The Geopolitics of Immortality: How Will Longevity And Transhumanist Enhancement Reshape Power, Security, Equity and Human Dignity?

Life extension is not only a biological endeavour, it is also a geopolitical revolution in waiting. Just as the advent of nuclear weapons reshaped global power hierarchies, so too could radical longevity create new divisions between those with access to decades of additional life and those without. When transhumanist enhancements are added to this equation, the gap between bio/technologically advanced societies and those without access could become a civilisational chasm.

Demographics, already a key driver of geopolitics, would shift dramatically. Nations able to extend the healthy and enhanced lives of their populations could maintain larger pools of more capable leaders, soldiers, scientists, and innovators. Longevity could become a new instrument of power projection. Conversely, societies left behind could suffer from destabilising inequalities, both within and across borders. The integration of superhuman cognitive and physical enhancement into geopolitical, economic, security, and military structures (think augmented soldiers or cognitively enhanced executives/analysts) would further raise profound ethical and strategic balancing and trust dilemmas. Moreover, the very definition of security would evolve. If human life is radically extended or enhanced, “human security” would encompass not only protection from violence or poverty, but equitable access to technologies that prevent premature ageing and expand human potential. 

This brings the issue directly into the domain of my Meta-Geopolitics framework, which argues that peace and stability rest on multiple dimensions: governance, equity, health, environment, and scientific innovation among them. Without addressing these pillars, longevity and transhumanist enhancement could become a new source of conflict.

Just as nuclear power created new strategic hierarchies, so too could longevity and enhancement technologies establish a divide between an extended elite and a vulnerable majority. If combined with cognitive and physical augmentation, the disparities may be even more destabilising. In this sense, radical life extension must be seen not only as a biomedical challenge, but as a matter of global equity and governance.

 

Emotional Amoral Egoism in the Age of Longevity

Extending life will not fundamentally alter human nature, but human enhancement may. Our neurochemical drivers (what I have elsewhere called Emotional Amoral Egoism) will persist. Humans are guided by five core motivators, the Neuro-P5: power, pride, profit, pleasure, and permanency. These forces are neither inherently good nor bad; they are evolutionary predispositions. But in the context of radical longevity, they may take on amplified forms. The same applies to transhumanist enhancements, which could magnify human ambition and competition rather than neutralise them. In this sense, the transhumanist future is not necessarily one of greater wisdom or empathy, but one where the stakes of our flaws are heightened.

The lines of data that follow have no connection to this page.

Lemma hide_inv rel S T K cur n del id : del_inv rel S T K cur n del → tid_wf id →
  (cur = None → AppendOnlyVisimapEntry_IsValid (visimapEntry (visiMap del)) = false) →
  ∃ del', AppendOnlyVisimapDelete_Hide del id
      = Ok (hide_answer (bool_decide (tid_pair id ∈ T)) (bool_decide (id_key id ∈ K)), del') ∧
    del_inv rel S (T ∪ {[tid_pair id]}) (K ∪ {[id_key id]}) (Some (id_key id)) (1 + n) del'.
Proof.
  intros Hinv Hid Hval. unfold AppendOnlyVisimapDelete_Hide.
  destruct (move_inv _ _ _ _ _ _ _ _ Hinv Hid Hval) as (d1 & -> & H1). cbn [mbind result_bind]. clear del Hinv Hval.
  destruct H1 as [Hrep Hst Hsub Hnew Hca Hto (He & Ht & Ha & Hd) (recs & Hc & Hn & Hr & Hs)].
  destruct (hide_ok _ id He Hid) as (b & -> & Hb & Hel). cbn [mbind result_bind].
  rewrite Hd, (bool_decide_ext _ _ (agrees_id T id _ Hid Ha)).
  eexists. split; [done|]. destruct (id_split id Hid) as (Hk & Ho & _). destruct (id_pair id Hid) as [Hpk Hpair].
  split; cbn [visiMap visimapStore dirtyEntryCache visimapEntry workfile content]; try done.
  - set_solver.
  - intros p [Hp|Hp]%elem_of_union Hns; [split; [|by apply Hnew]; apply elem_of_union_l; by apply Hnew|].
    apply elem_of_singleton in Hp as ->. rewrite Hpk. split; [set_solver|]. by apply tid_pair_range.
  - intros k Hk'. apply elem_of_union_l. by apply Hca.
  - intros k [?|Hk']%elem_of_union; [by apply Hto|]. apply elem_of_singleton in Hk' as ->. by left.
  - destruct He as (Hl & Hs1 & Hf & _). split; [done|]. split; [done|]. split.
    + intros y Hy. cbn [bitmap]. rewrite Hel, (Ha y Hy), Hpair, elem_of_union, elem_of_singleton.
      split; [intros [?| ->]; [by left|by right]|]. intros [?|[= ?]]; [by left|right; lia].
    + cbn. symmetry. apply bool_decide_eq_true. set_solver.
  - exists recs. split; [done|]. split; [done|]. split; [done|]. intros k r Hkr.
    destruct (Hs k r Hkr) as (pre & v & post & ws & E & Hof & Hv & Hbw & Hag & Htk). exists pre, v, post, ws.
    split; [done|]. split; [done|]. split; [done|]. split; [done|]. split; [|done].
    destruct (decide (k = id_key id)) as [->|Hne]; [by left|]. destruct Hag as [?|Hag]; [congruence|]. right.
    apply agrees_add; [|congruence|done]. apply (Hr k v). rewrite E. set_solver.
Qed.

(** ** Writing back *)

Lemma length_file_bytes recs : (16 * length recs ≤ length (file_bytes recs))%nat.
Proof.
  induction recs as [|[k v] recs IH]; [done|]. change ((k, v) :: recs) with ([] ++ (k, v) :: recs). rewrite file_split.
  rewrite !length_app, length_key_bytes. cbn [length app file_bytes]. unfold sizeof_key. lia.
Qed.

(** Records are told apart by their offsets. *)
Lemma record_after pre r post pre' r' post' : pre ++ r :: post = pre' ++ r' :: post' →
  (length (file_bytes pre) ≤ length (file_bytes pre'))%nat →
  pre' = pre ∧ r' = r ∨ (length (file_bytes (pre ++ [r])) ≤ length (file_bytes pre'))%nat.
Proof.
  intros E Hle. apply app_eq_app in E as (l & [[-> E]|[-> E]]).
  - pose proof (length_file_bytes l). rewrite file_bytes_app, length_app in Hle. destruct l as [|x l]; [|cbn [length] in *; lia].
    left. rewrite app_nil_r. by simplify_eq/=.
  - destruct l as [|x l]; [left; rewrite app_nil_r; by simplify_eq/=|]. right. simplify_eq/=.
    change (x :: l) with ([x] ++ l). rewrite app_assoc, (file_bytes_app (pre ++ [x])), length_app. lia.
Qed.

Section WriteBack.
  Context (T : gset (Z * Z)) (recs : list ((Z * Z) * list Z)) (cache : gmap (Z * Z) AppendOnlyVisiMapDeleteData).
  Context (Hrecs : recs_ok cache recs).
  Context (Hsize : Z.of_nat (length (file_bytes recs)) < INT64_MAX).

  (** The hash table says which records are the newest; an entry that has been stored is marked. *)
  Context (Hcache : ∀ k r, cache !! k = Some r → workFileOffset r = INT64_MAX ∨
    ∃ pre v post ws, recs = pre ++ (k, v) :: post ∧ workFileOffset r = Z.of_nat (length (file_bytes pre)) ∧
      varlena v ws ∧ bm_ok (of_words ws) ∧ agrees T k (of_words ws)).

  (** The newest record of [k] is still to come. *)
Definition pending (pre : list ((Z * Z) * list Z)) (k : Z * Z) : Prop :=
    ∃ r, cache !! k = Some r ∧ Z.of_nat (length (file_bytes pre)) <= workFileOffset r ∧ workFileOffset r ≠ INT64_MAX.

Definition tids_ok (pre : list ((Z * Z) * list Z)) (rel : list Version) : Prop :=
    ∀ k r, cache !! k = Some r → Z.of_nat (length (file_bytes pre)) <= workFileOffset r → workFileOffset r ≠ INT64_MAX →
      tid_ok rel k (stashedTid r).

Lemma pending_next pre k v post k' : recs = pre ++ (k, v) :: post → pending pre k' →
  (∃ r, cache !! k = Some r ∧ workFileOffset r = Z.of_nat (length (file_bytes pre)) ∧ k' = k) ∨ pending (pre ++ [(k, v)]) k'.
Proof.
  intros E (r & Hr & Hle & Hmax). destruct (Hcache k' r Hr) as [?|(pre' & v' & post' & ws & E' & Ho & _)]; [done|].
  rewrite E in E'. destruct (record_after _ _ _ _ _ _ E') as [[-> [= -> ->]]|Haf]; [lia|left; by exists r|].
  right. exists r. split; [done|]. split; [lia|done].
Qed.

Lemma pending_end k : ¬ pending recs k.
Proof.
  intros (r & Hr & Hle & Hmax). destruct (Hcache k r Hr) as [?|(pre & v & post & ws & E & Ho & _)]; [done|].
  rewrite E, file_split, !length_app, length_key_bytes, Ho in Hle. unfold sizeof_key in Hle. lia.
Qed.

Consider permanency: the deep human desire for longevity and a lasting legacy. Life extension technologies might intensify this impulse, with individuals seeking to extend not only their years but their influence. Power and profit could become more deeply entrenched as older elites hold onto authority for longer, potentially stifling generational renewal. Pleasure-seeking, meanwhile, might drive consumerist or hedonistic uses of longevity technology, creating new forms of inequality in lifestyle and access. Enhancement technologies could similarly entrench privilege, allowing elites not only to live longer but to think faster, feel differently, or act with augmented strength. 

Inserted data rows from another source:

(* ===== verification/Dynahash.v ===== *)
(** The dynamic hash tables of dynahash.c: linear hashing over a directory of
    segments of bucket headers, each bucket a chain of elements.

    The elements live at stable addresses, their indices in [elements]; a chain
    follows [link].  A pointer to a pointer is a location [Loc]: a bucket header or
    the link of an element.  [World] holds a table, the answers the allocator will
    give and the process-wide list of open scans.  An operation is a function of
    the world that also returns it on errors, as the table outlives an
    [elog(ERROR)].  Keys are hashed, compared and copied by [KeyFunctions]. *)

From Stdlib Require Import ZArith Lia.
From stdpp Require Import base list option numbers strings.
From S2P Require Import Prelude.

Module Dynahash.

(** ** Data *)

Definition DEF_SEGSIZE : Z := 256.
Definition DEF_SEGSIZE_SHIFT : Z := 8.
Definition DEF_DIRSIZE : Z := 256.
Definition DEF_FFACTOR : Z := 1.
Definition NO_MAX_DSIZE : Z := -1.
Definition MAX_SEQ_SCANS : nat := 100.
Definition LONG_MAX : Z := 2 ^ 63 - 1.
Definition INT_MAX : Z := 2 ^ 31 - 1.

(** The hash, comparison and copy functions of a table, at its key size. *)
Class KeyFunctions (K : Type) := {
  hash : K → Z;
  match_key : K → K → bool;
  keycopy : K → K }.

Transhumanism carries emancipatory potential. If governed wisely, it could reduce suffering, increase happiness and sustainable gratifications, expand opportunity, and empower individuals to pursue creative and intellectual horizons far beyond today’s limits. For example, brain-computer interfaces may restore communication to those with paralysis, or genetic interventions could eliminate hereditary disease. These possibilities underscore the need for anticipatory governance that embeds dignity, justice, and inclusivity into the design and deployment of enhancement technologies. But the dangers are also clear. Unless governance frameworks evolve to channel these impulses constructively, longer life and enhanced existence could magnify existing social fractures. Emotional Amoral Egoism reminds us that biology cannot be separated from politics, and that extending life, or re-engineering it, does not necessarily mean transcending human flaws.

 

Civilisational Frontier Risks

Longevity science and transhumanism constitute a new civilisational frontier. Unlike past thresholds these new changes do not merely alter our environment or our tools; they alter us. They reshape the very substrate of human existence: our biology, cognition, psychology, capacities, equity, self-worth (dignity) and our mortality. This is why I have argued for the concept of Civilisational Frontier Risks: developments so transformative that they can redefine what it means to be human, with consequences that ripple across every aspect of life. Artificial intelligence, cyber-capacities and vulnerabilities, space colonisation, and now radical longevity and human enhancement fall within this category.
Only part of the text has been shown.